TASK TO CARRY OUT -> Write out, from the entries below, exactly the lines that run between the lines holding "Byte.x00)) as H." and "rewrite length_app, length_replicate in H.", inclusive, and stop there.

AVAILABLE DATA ->
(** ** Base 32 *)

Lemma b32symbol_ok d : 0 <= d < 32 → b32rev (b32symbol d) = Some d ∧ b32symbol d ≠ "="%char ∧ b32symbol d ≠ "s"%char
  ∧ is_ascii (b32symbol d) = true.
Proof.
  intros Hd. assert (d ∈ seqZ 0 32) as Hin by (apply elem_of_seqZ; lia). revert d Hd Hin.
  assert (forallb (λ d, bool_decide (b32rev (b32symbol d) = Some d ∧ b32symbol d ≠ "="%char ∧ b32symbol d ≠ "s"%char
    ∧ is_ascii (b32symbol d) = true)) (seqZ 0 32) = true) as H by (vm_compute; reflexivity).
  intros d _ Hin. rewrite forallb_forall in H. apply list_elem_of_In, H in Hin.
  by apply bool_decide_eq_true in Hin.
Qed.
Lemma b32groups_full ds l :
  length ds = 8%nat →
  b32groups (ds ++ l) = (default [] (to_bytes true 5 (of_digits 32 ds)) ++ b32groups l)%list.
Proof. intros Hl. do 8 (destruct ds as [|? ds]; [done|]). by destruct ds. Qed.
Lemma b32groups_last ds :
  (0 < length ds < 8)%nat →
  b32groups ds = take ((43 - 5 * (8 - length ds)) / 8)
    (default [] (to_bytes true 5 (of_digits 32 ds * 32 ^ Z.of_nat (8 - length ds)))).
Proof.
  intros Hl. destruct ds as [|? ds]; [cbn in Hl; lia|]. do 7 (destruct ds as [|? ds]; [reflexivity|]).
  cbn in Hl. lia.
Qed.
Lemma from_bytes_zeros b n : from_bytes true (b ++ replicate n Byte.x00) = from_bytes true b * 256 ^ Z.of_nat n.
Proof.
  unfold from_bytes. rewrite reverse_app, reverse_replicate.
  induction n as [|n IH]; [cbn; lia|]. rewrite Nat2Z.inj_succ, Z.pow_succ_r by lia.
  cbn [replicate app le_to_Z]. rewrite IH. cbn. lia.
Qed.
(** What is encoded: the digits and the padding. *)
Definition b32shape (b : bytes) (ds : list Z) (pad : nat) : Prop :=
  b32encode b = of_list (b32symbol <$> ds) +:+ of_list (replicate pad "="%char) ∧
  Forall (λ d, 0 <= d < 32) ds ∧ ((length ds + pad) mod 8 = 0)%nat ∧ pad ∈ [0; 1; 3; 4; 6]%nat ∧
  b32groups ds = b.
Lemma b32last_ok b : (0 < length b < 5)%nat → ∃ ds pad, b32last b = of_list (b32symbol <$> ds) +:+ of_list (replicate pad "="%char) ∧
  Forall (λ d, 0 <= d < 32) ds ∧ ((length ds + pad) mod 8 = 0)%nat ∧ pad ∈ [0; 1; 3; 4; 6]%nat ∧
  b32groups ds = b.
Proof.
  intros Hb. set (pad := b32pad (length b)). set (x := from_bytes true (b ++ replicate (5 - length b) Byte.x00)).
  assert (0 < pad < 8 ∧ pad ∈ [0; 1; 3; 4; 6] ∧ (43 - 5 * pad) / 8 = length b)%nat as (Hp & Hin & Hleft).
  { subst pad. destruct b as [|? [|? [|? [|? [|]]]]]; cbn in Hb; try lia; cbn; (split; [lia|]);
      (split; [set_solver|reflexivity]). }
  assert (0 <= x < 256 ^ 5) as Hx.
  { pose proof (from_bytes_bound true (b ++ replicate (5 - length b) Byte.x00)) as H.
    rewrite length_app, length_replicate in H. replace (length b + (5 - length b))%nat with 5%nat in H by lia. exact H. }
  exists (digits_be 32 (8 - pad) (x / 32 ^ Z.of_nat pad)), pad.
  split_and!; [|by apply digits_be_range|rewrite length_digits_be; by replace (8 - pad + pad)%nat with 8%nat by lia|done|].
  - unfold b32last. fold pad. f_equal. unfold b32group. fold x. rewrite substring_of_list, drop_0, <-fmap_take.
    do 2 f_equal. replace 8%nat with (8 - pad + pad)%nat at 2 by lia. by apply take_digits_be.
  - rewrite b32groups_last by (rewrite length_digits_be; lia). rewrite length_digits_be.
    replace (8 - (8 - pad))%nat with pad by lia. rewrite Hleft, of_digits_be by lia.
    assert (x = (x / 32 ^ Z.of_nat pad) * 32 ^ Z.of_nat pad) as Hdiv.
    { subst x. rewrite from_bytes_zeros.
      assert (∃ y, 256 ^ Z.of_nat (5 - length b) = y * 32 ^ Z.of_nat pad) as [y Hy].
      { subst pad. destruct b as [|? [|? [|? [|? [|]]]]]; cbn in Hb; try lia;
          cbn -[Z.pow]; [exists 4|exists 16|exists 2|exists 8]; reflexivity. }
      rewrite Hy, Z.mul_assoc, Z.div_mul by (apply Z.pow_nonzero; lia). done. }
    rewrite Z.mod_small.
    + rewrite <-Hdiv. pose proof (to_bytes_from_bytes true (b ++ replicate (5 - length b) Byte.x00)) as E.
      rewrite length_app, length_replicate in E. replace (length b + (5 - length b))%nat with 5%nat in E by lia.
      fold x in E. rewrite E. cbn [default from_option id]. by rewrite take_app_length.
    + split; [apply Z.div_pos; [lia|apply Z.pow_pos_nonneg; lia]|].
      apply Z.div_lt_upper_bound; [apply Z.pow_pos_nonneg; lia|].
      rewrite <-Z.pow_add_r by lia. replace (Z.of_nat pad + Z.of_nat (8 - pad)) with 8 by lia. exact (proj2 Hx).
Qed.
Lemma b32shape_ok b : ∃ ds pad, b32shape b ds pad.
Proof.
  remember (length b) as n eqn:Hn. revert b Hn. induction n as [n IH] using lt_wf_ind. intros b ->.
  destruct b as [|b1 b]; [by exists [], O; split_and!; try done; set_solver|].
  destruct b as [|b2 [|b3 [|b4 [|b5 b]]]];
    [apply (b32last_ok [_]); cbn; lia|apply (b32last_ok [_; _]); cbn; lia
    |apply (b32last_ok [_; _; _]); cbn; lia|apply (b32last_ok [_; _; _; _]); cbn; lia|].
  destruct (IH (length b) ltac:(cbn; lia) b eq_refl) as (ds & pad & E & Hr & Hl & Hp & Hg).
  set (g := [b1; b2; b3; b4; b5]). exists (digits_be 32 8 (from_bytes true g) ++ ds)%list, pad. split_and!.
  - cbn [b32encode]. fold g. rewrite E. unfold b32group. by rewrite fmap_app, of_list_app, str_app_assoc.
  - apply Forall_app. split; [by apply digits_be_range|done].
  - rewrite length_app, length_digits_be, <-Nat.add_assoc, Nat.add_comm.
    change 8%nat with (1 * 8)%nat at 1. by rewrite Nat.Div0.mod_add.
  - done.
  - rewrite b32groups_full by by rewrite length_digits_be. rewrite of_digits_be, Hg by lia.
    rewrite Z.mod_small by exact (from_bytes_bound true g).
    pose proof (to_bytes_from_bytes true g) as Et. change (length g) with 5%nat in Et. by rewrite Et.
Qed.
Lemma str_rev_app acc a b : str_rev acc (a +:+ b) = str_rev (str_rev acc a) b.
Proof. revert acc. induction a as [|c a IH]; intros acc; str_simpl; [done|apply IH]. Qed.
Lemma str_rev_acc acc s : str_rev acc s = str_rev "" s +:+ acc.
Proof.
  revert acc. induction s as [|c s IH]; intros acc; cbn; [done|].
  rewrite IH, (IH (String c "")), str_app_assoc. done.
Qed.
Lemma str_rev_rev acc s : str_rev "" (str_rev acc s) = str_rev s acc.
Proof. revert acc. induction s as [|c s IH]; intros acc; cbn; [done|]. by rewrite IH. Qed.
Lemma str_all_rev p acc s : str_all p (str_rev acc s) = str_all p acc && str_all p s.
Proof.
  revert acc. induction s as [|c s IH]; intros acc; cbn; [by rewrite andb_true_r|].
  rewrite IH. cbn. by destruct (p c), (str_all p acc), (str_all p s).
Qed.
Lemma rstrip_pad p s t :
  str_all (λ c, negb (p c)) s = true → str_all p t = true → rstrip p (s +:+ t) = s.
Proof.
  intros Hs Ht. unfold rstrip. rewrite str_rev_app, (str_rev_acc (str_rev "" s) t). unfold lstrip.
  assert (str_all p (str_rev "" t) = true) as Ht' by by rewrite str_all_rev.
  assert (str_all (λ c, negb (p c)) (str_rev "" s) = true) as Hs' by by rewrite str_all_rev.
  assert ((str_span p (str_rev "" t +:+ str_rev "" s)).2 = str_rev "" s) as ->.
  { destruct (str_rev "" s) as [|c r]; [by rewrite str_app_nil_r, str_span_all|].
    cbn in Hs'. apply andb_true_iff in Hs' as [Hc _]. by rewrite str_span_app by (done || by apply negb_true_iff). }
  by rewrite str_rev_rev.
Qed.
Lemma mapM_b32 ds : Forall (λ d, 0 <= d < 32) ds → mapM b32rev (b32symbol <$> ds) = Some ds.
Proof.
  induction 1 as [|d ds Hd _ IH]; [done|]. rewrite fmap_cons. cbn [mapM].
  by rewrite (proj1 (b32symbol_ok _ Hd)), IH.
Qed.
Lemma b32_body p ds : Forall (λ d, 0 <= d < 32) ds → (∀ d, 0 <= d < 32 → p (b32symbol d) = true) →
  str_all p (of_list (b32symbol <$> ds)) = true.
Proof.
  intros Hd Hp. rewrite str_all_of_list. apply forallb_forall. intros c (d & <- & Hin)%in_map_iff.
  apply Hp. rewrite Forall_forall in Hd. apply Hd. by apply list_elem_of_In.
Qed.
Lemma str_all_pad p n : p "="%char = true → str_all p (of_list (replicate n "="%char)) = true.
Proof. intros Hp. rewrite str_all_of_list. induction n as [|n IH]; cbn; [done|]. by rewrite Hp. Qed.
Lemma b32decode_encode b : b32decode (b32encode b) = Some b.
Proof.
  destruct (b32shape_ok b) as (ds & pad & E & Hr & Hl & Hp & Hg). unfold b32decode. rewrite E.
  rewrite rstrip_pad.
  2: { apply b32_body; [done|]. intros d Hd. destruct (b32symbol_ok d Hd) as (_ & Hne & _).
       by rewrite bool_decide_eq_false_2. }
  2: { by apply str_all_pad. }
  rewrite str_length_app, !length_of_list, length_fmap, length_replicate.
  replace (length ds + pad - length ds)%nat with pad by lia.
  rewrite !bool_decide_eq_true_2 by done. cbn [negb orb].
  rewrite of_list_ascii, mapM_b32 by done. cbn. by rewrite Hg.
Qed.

PROBLEM SOLUTION ->
  { pose proof (from_bytes_bound true (b ++ replicate (5 - length b) Byte.x00)) as H.
    rewrite length_app, length_replicate in H. replace (length b + (5 - length b))%nat with 5%nat in H by lia. exact H. }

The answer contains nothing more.